Она сказала, что режиссер задремал в номере – может быть, спустится попозже, а может, проспит до утра.
– Заказывай что хочешь, – предложила она. – Это за его счет.
Мы посмеялись. Лиза улыбалась мне. Мы выпили, я почти забыл обо всем, что произошло сегодня, на прошлой неделе, в последние годы, на протяжении всей истории человечества.
Лиза рассказала о себе. Она родилась в деревне в Восточной Германии в тот год, когда пала Берлинская стена. Рассказала про родителей, про то, как изучала искусство и актерское мастерство в Берлине и как познакомилась с режиссером, и насколько ей важно участвовать в подобном проекте, потому что в родительском доме война до сих пор – призрак, о котором не говорят. Еще она рассказала об израильтянах, которых встречала в Берлине.
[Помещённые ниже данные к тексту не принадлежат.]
Lemma py_div_zero x y : (y == 0)%Q -> py_div x y = Raise ZeroDivisionError.
Proof.
  intros H. unfold py_div. now rewrite (Qeq_eq_bool _ _ H).
Qed.



(** Without a count and with a zero pitch the division raises. *)
Lemma pad_counts_zero_pitch (args : Args) :
  (args_grid args == 0)%Q ->
  (args_l args = None -> script args = Raise ZeroDivisionError) /\
  (args_w args = None -> pads_w args = Raise ZeroDivisionError) /\
  (forall w h, args_w args = Some w -> args_l args = Some h ->
               script args = Ok (eagle args w h)).
Proof.
  intros Hg. unfold script, pads_w, pads_h. repeat split.
  - intros ->. unfold grid_pitch. now rewrite py_div_zero.
  - intros ->. unfold grid_pitch. now rewrite py_div_zero.
  - intros w h -> ->. reflexivity.
Qed.

(** ** Centering of the grid *)

Lemma Qsum_cons x l : Qsum (x :: l) = (x + Qsum l)%Q.
Proof. reflexivity. Qed.

Lemma Qsum_app l1 l2 : (Qsum (l1 ++ l2) == Qsum l1 + Qsum l2)%Q.
Proof.
  induction l1 as [|x l1 IH]; cbn [app].
  - change (Qsum []) with 0%Q. ring.
  - rewrite !Qsum_cons, IH. ring.
Qed.

Lemma Qsum_map_ext (A : Type) (f g : A -> Q) (l : list A) :
  (forall a, f a == g a)%Q -> (Qsum (map f l) == Qsum (map g l))%Q.
Proof.
  intros H. induction l as [|x l IH]; cbn [map]; [reflexivity|].
  now rewrite !Qsum_cons, IH, H.
Qed.

Lemma Qsum_const (A : Type) (c : Q) (l : list A) :
  (Qsum (map (fun _ => c) l) == inject_Z (Z.of_nat (List.length l)) * c)%Q.
Proof.
  induction l as [|x l IH]; cbn [map List.length].
  - change (Qsum []) with 0%Q. change (inject_Z (Z.of_nat 0)) with 0%Q. ring.
  - rewrite Qsum_cons, IH, Nat2Z.inj_succ, <- Z.add_1_r, inject_Z_plus.
    change (inject_Z 1) with 1%Q. ring.
Qed.

Lemma Qsum_flat_map (A : Type) (f : A -> list Q) (l : list A) :
  (Qsum (flat_map f l) == Qsum (map (fun a => Qsum (f a)) l))%Q.
Proof.
  induction l as [|x l IH]; cbn [flat_map map]; [reflexivity|].
  now rewrite Qsum_app, Qsum_cons, IH.
Qed.

Lemma Qsum_scale (A : Type) (c : Q) (f : A -> Q) (l : list A) :
  (Qsum (map (fun a => c * f a) l) == c * Qsum (map f l))%Q.
Proof.
  induction l as [|x l IH]; cbn [map].
  - change (Qsum []) with 0%Q. ring.
  - rewrite !Qsum_cons, IH. ring.
Qed.

(** Sum of the grid coordinates [a + k * g] for [k < n]. *)
Lemma Qsum_grid (a g : Q) (n : nat) :
  (Qsum (map (fun k => a + inject_Z k * g) (range (Z.of_nat n)))
   == inject_Z (Z.of_nat n)
      * (a + (inject_Z (Z.of_nat n) - 1) * g / 2))%Q.
Proof.
  unfold range. rewrite Nat2Z.id, map_map.
  induction n as [|n IH].
  - cbn [seq map]. change (Qsum []) with 0%Q.
    change (inject_Z (Z.of_nat 0)) with 0%Q. field.
  - rewrite seq_S, map_app, Qsum_app, IH. cbn [map plus].
    rewrite Qsum_cons. change (Qsum []) with 0%Q.
    rewrite Nat2Z.inj_succ, <- Z.add_1_r, inject_Z_plus.
    change (inject_Z 1) with 1%Q. field.
Qed.

Section Centering.
Variable args : Args.
Variables pw ph : Z.
Hypothesis pw_pos : 0 < pw.
Hypothesis ph_pos : 0 < ph.

Local Abbreviation positions :=
  (map (position args pw ph) (all_indices pw ph)).

Lemma positions_x :
  map fst positions =
  flat_map (fun i => map (fun _ =>
              (pad_x_orig args pw + inject_Z i * grid_pitch args)%Q)
              (range ph)) (range pw).
Proof.
  unfold all_indices. rewrite map_map.
  induction (range pw) as [|i l IH]; [reflexivity|].
  cbn [flat_map]. rewrite map_app, IH, map_map. reflexivity.
Qed.

Lemma positions_y :
  map snd positions =
  flat_map (fun _ => map (fun j =>
              (pad_y_orig args ph + inject_Z j * grid_pitch args)%Q)
              (range ph)) (range pw).
Proof.
  unfold all_indices. rewrite map_map.
  induction (range pw) as [|i l IH]; [reflexivity|].
  cbn [flat_map]. rewrite map_app, IH, map_map. reflexivity.
Qed.

Lemma positions_length :
  Z.of_nat (List.length (map fst positions)) = pw * ph /\
  Z.of_nat (List.length (map snd positions)) = pw * ph.
Proof.
  rewrite !length_map, all_indices_length. lia.
Qed.

Lemma mean_x : (mean (map fst positions) == width args / 2)%Q.
Proof.
  unfold mean. rewrite (proj1 positions_length), positions_x.
  rewrite Qsum_flat_map.
  rewrite (Qsum_map_ext _ _ _ _ (fun i => Qsum_const _ _ _)).
  rewrite range_length, Qsum_scale.
  rewrite <- (Z2Nat.id pw) at 1 by lia. rewrite Qsum_grid.
  rewrite !Z2Nat.id by lia. unfold pad_x_orig.
  rewrite inject_Z_mult.
  replace (pw - 1) with (pw + -1) by lia. rewrite inject_Z_plus.
  change (inject_Z (-1)) with (-1)%Q.
  assert (Hw : ~ (inject_Z pw == 0)%Q).
  { change 0%Q with (inject_Z 0). rewrite inject_Z_injective. lia. }
  assert (Hh : ~ (inject_Z ph == 0)%Q).
  { change 0%Q with (inject_Z 0). rewrite inject_Z_injective. lia. }
  field. split; assumption.
Qed.

Lemma mean_y : (mean (map snd positions) == height args / 2)%Q.
Proof.
  unfold mean. rewrite (proj2 positions_length), positions_y.
  rewrite Qsum_flat_map, Qsum_const, range_length.
  rewrite <- (Z2Nat.id ph) at 1 by lia. rewrite Qsum_grid.
  rewrite !Z2Nat.id by lia. unfold pad_y_orig.
  rewrite inject_Z_mult.
  replace (ph - 1) with (ph + -1) by lia. rewrite inject_Z_plus.
  change (inject_Z (-1)) with (-1)%Q.
  assert (Hw : ~ (inject_Z pw == 0)%Q).
  { change 0%Q with (inject_Z 0). rewrite inject_Z_injective. lia. }
  assert (Hh : ~ (inject_Z ph == 0)%Q).
  { change 0%Q with (inject_Z 0). rewrite inject_Z_injective. lia. }
  field. split; assumption.
Qed.
End Centering.

Lemma pads_positions args pw ph :
  map pad_position (pads args pw ph) =
  map (position args pw ph) (surviving args pw ph).
Proof. rewrite pads_spec. apply number_from_positions. Qed.
Example endswith_too_short : endswith (lit "cs") (lit ".cs") = false.
Proof. reflexivity. Qed.

Example contains_inside :
  contains marker (take 20 (lit "// ///Countable")) = true.
Proof. reflexivity. Qed.

Example contains_cut_off :
  contains marker (take 20 (lit "using System; ///Countable")) = false.
Proof. reflexivity. Qed.

Example join_root : join (lit ".") (lit "a.cs") = lit "./a.cs".
Proof. reflexivity. Qed.

Example join_sub : join (lit "./src") (lit "Team.cs") = lit "./src/Team.cs".
Proof. reflexivity. Qed.

Example truediv_exact : truediv_1024 10240 = inr (Qmake 10240 1024).
Proof. reflexivity. Qed.

Example truediv_rounds :
  truediv_1024 (2 ^ 53 + 1) = inr (Qmake (2 ^ 53) 1024).
Proof. vm_compute. reflexivity. Qed.

Example truediv_overflows :
  truediv_1024 (2 ^ 1034 - 2 ^ 980) = inl OverflowError.
Proof. vm_compute. reflexivity. Qed.

Example format_fixed :
  List.map format_2g
    [Qmake 0 1024; Qmake 1 1024; Qmake 128 1024; Qmake 1280 1024;
     Qmake 1792 1024; Qmake 5120 1024; Qmake 10240 1024; Qmake 101887 1024]
  = [lit "0"; lit "0.00098"; lit "0.12"; lit "1.2";
     lit "1.8"; lit "5"; lit "10"; lit "99"].
Proof. vm_compute. reflexivity. Qed.

Example format_exponent :
  List.map format_2g
    [Qmake 101888 1024; Qmake 153600 1024; Qmake 1048576 1024;
     Qmake (-1536) 1024]
  = [lit "1e+02"; lit "1.5e+02"; lit "1e+03"; lit "-1.5"].
Proof. vm_compute. reflexivity. Qed.

Example run_sample_tree :
  run sample_tree
  = (inr tt,
     {| size := 4096;
        stdout :=
          [ lit "File ./Main.cs: 2 KiB, so far at: 2 KiB";
            lit "File ./src/Match.cs: 1.5 KiB, so far at: 3.5 KiB";
            lit "File ./src/Team.cs: 0.5 KiB, so far at: 4 KiB" ] |}).
Proof. vm_compute. reflexivity. Qed.

Example utf8_strict_accepts_ascii :
  utf8_strict (lit "File ./a.cs: 10 KiB, so far at: 10 KiB") = None.
Proof. reflexivity. Qed.

Example utf8_strict_refuses_surrogate :
  utf8_strict (lit "File ./" ++ odd_name) = Some UnicodeEncodeError.
Proof. reflexivity. Qed.
(** * Auto-uploader orchestration core: a shallow embedding and its properties

    The development follows the JavaScript sources:
    - [src/utils/helpers.js]            retryWithBackoff, cleanupFile, validateVideoFile,
                                        sanitizeFilename, formatDuration
    - [src/services/youtubeService.js]  uploadVideo, sanitizeMetadata, validateAndFormatTags,
                                        validatePrivacyStatus, and, in the same file, the
                                        email service with its three senders and escapeHtml
    - [unnamed/part_005]                the token service: refreshTokenIfNeeded,
                                        validateUserTokens, getValidTokens
    - [src/services/videoService.js]    getNextVideo, downloadVideo, markAsDownloaded
    - [src/jobs/uploadJob.js]           processUploads, processUserUpload
    - [src/models/User.js], [unnamed/part_001]  the two schemas

    Strings are sequences of code units below 256 ([string]); numbers that the
    code only uses as integers are [Z], [N] or [nat]; the persisted
    collections are a finite map and a list; every external reply (HTTP,
    OAuth, SMTP, database write, stream event) is read from a script, so each
    function is an executable state transformer that returns or throws.
    Logging is left out. *)

From Stdlib Require Import ZArith List Bool Ascii String DecimalString Lia.
From stdpp Require Import base option list gmap strings.
Import ListNotations.

Open Scope string_scope.
Open Scope Z_scope.
Open Scope list_scope.

(** ** JavaScript string primitives *)

Module JsString.

(** White space in the sense of [String.prototype.trim], restricted to code
    units below 256: TAB, LF, VT, FF, CR, SP and NBSP. *)
Definition is_space (c : ascii) : bool :=
  let n := nat_of_ascii c in
  ((9 <=? n)%nat && (n <=? 13)%nat) || (n =? 32)%nat || (n =? 160)%nat.

Fixpoint trimStart (s : string) : string :=
  match s with
  | EmptyString => EmptyString
  | String c t => if is_space c then trimStart t else s
  end.

Fixpoint trimEnd (s : string) : string :=
  match s with
  | EmptyString => EmptyString
  | String c t =>
      match trimEnd t with
      | EmptyString => if is_space c then EmptyString else String c EmptyString
      | t' => String c t'
      end
  end.

Definition trim (s : string) : string := trimEnd (trimStart s).

(** [hay.includes(needle)] *)
Fixpoint includes (needle hay : string) : bool :=
  if String.prefix needle hay then true
  else match hay with
       | EmptyString => false
       | String _ t => includes needle t
       end.

(** [s.split(sep)] for a one-character separator. *)
Fixpoint split (sep : ascii) (s : string) : list string :=
  match s with
  | EmptyString => [EmptyString]
  | String c t =>
      if Ascii.eqb c sep then EmptyString :: split sep t
      else match split sep t with
           | [] => [String c EmptyString]
           | w :: ws => String c w :: ws
           end
  end.

(** [s.substring(0, n)] *)
Definition take (n : nat) (s : string) : string := String.substring 0 n s.

(** Control characters removed by the class [[\x00-\x1F\x7F]]. *)
Definition is_control (c : ascii) : bool :=
  let n := nat_of_ascii c in (n <=? 31)%nat || (n =? 127)%nat.

Fixpoint remove_control (s : string) : string :=
  match s with
  | EmptyString => EmptyString
  | String c t => if is_control c then remove_control t else String c (remove_control t)
  end.

Definition lower_char (c : ascii) : ascii :=
  let n := nat_of_ascii c in
  if ((65 <=? n)%nat && (n <=? 90)%nat) then ascii_of_nat (n + 32) else c.

Fixpoint toLowerCase (s : string) : string :=
  match s with
  | EmptyString => EmptyString
  | String c t => String (lower_char c) (toLowerCase t)
  end.

Definition first_char (s : string) : option ascii :=
  match s with EmptyString => None | String c _ => Some c end.

Fixpoint last_char (s : string) : option ascii :=
  match s with
  | EmptyString => None
  | String c EmptyString => Some c
  | String _ t => last_char t
  end.

(** A string has no white space at either end. *)
Definition trimmed (s : string) : Prop :=
  (forall c, first_char s = Some c -> is_space c = false) /\
  (forall c, last_char s = Some c -> is_space c = false).

End JsString.

(** ** youtubeService.js: metadata sanitation *)

Module YouTubeMeta.
Import JsString.

(** The value of [config.youtube.tags] as [validateAndFormatTags] sees it:
    falsy, an array of strings, or any other value through [String(tags)]. *)
Inductive TagsValue :=
| TagsFalsy
| TagsArray (l : list string)
| TagsOther (str : string).

(** [Array.isArray(tags) ? tags : String(tags).split(',')] *)
Definition tagArray (tags : TagsValue) : list string :=
  match tags with
  | TagsFalsy => []
  | TagsArray l => l
  | TagsOther str => split "," str
  end.

Definition tag_ok (tag : string) : bool :=
  (0 <? String.length tag)%nat && (String.length tag <=? 30)%nat.

Definition validateAndFormatTags (tags : TagsValue) : list string :=
  match tags with
  | TagsFalsy => []
  | _ => firstn 30 (List.filter tag_ok (List.map trim (tagArray tags)))
  end.

(** [sanitizeMetadata]: the length limit is chosen on the raw text, the
    cut and the trim act on the text without control characters. *)
Definition sanitizeMetadata (text : option string) : string :=
  match text with
  | None => ""
  | Some "" => ""
  | Some text =>
      let sanitized := remove_control text in
      let sanitized :=
        if includes (String "010" "") text then take 5000 sanitized
        else take 100 sanitized in
      trim sanitized
  end.

Definition validatePrivacyStatus (status : string) : string :=
  let normalizedStatus := toLowerCase status in
  if existsb (String.eqb normalizedStatus) ["public"; "private"; "unlisted"]
  then normalizedStatus else "public".

End YouTubeMeta.

(** ** Control flow: exceptions over explicit state *)

Module Js.

(** [error.code] is a number for API errors and a string for axios errors. *)
Inductive Code :=
| CodeNum (n : Z)
| CodeStr (s : string).

#[global] Instance Code_eq_dec : EqDecision Code.
Proof. solve_decision. Defined.

(** A thrown value: [message], [code] and [response.status]. *)
Record Error := mkError {
  message : string;
  code : option Code;
  responseStatus : option Z
}.

(** [new Error(msg)] *)
Definition newError (msg : string) : Error := mkError msg None None.

Inductive Result (A : Type) :=
| Ok (a : A)
| Throw (e : Error).
Arguments Ok {A} a.
Arguments Throw {A} e.

(** A computation over a state [S]: it returns or throws, and in both
    cases leaves a state behind. *)
Definition M (S A : Type) : Type := S -> Result A * S.

Definition ret {S A} (a : A) : M S A := fun s => (Ok a, s).

Definition bind {S A B} (m : M S A) (k : A -> M S B) : M S B :=
  fun s => match m s with
           | (Ok a, s') => k a s'
           | (Throw e, s') => (Throw e, s')
           end.

Definition throw {S A} (e : Error) : M S A := fun s => (Throw e, s).

(** [try { m } catch (error) { h error }] *)
Definition tryCatch {S A} (m : M S A) (h : Error -> M S A) : M S A :=
  fun s => match m s with
           | (Ok a, s') => (Ok a, s')
           | (Throw e, s') => h e s'
           end.

(** [try { m } finally { f }] for a [finally] block that cannot throw. *)
Definition tryFinally {S A} (m : M S A) (f : S -> S) : M S A :=
  fun s => let (r, s') := m s in (r, f s').

Definition get {S} : M S S := fun s => (Ok s, s).
Definition gets {S A} (f : S -> A) : M S A := fun s => (Ok (f s), s).
Definition modify {S} (f : S -> S) : M S unit := fun s => (Ok tt, f s).

(** An awaited external call whose reply is scripted. *)
Definition reply {S} (r : option Error) : M S unit :=
  match r with
  | None => ret tt
  | Some e => throw e
  end.

(** Run a computation on the second component of the state. *)
Definition liftW {L W A} (m : M W A) : M (L * W) A :=
  fun '(l, w) => let (r, w') := m w in (r, (l, w')).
– Ты на них не похож, – заявила Лиза. – Ты куда деликатнее.
Голос у нее был молодой и дерзкий, глаза блестели от вина. Поборов страх, я отважился заглянуть в них.
Пришла моя очередь рассказать о себе, но мне не хотелось.
– Когда вы здесь были? – спросил я.
– Полгода назад, – повторила она сказанное ранее. – Во всех тех местах, куда ты нас сейчас возил.
– Так зачем же приехали снова?
– Потому что он искал кого-то вроде тебя, кто бы все ему рассказал, – сказала Лиза и добавила: – Эта поездка будет частью фильма.
Я больше не собирался ходить вокруг да около.
– Кого-то вроде меня? Ты имеешь в виду – еврея?
Ее пухлые губы раздвинулись в немецком «да».
Я расхохотался – оглушительно, грубо, разинув рот. Меня трясло от хохота. Все в зале принялись на меня оглядываться. Подошел метрдотель. Я надеялся, что Лиза заплачет, но она сидела молча, ошеломленная. Метрдотель попросил меня выйти.
– Руки убери, – сказал я, когда он до меня дотронулся.
Я мог разорвать его на куски, но следовало беречь силы.
Лиза поспешно заплатила по счету и пошла следом за мной к стойке регистрации. Время было позднее, освещение уже приглушили.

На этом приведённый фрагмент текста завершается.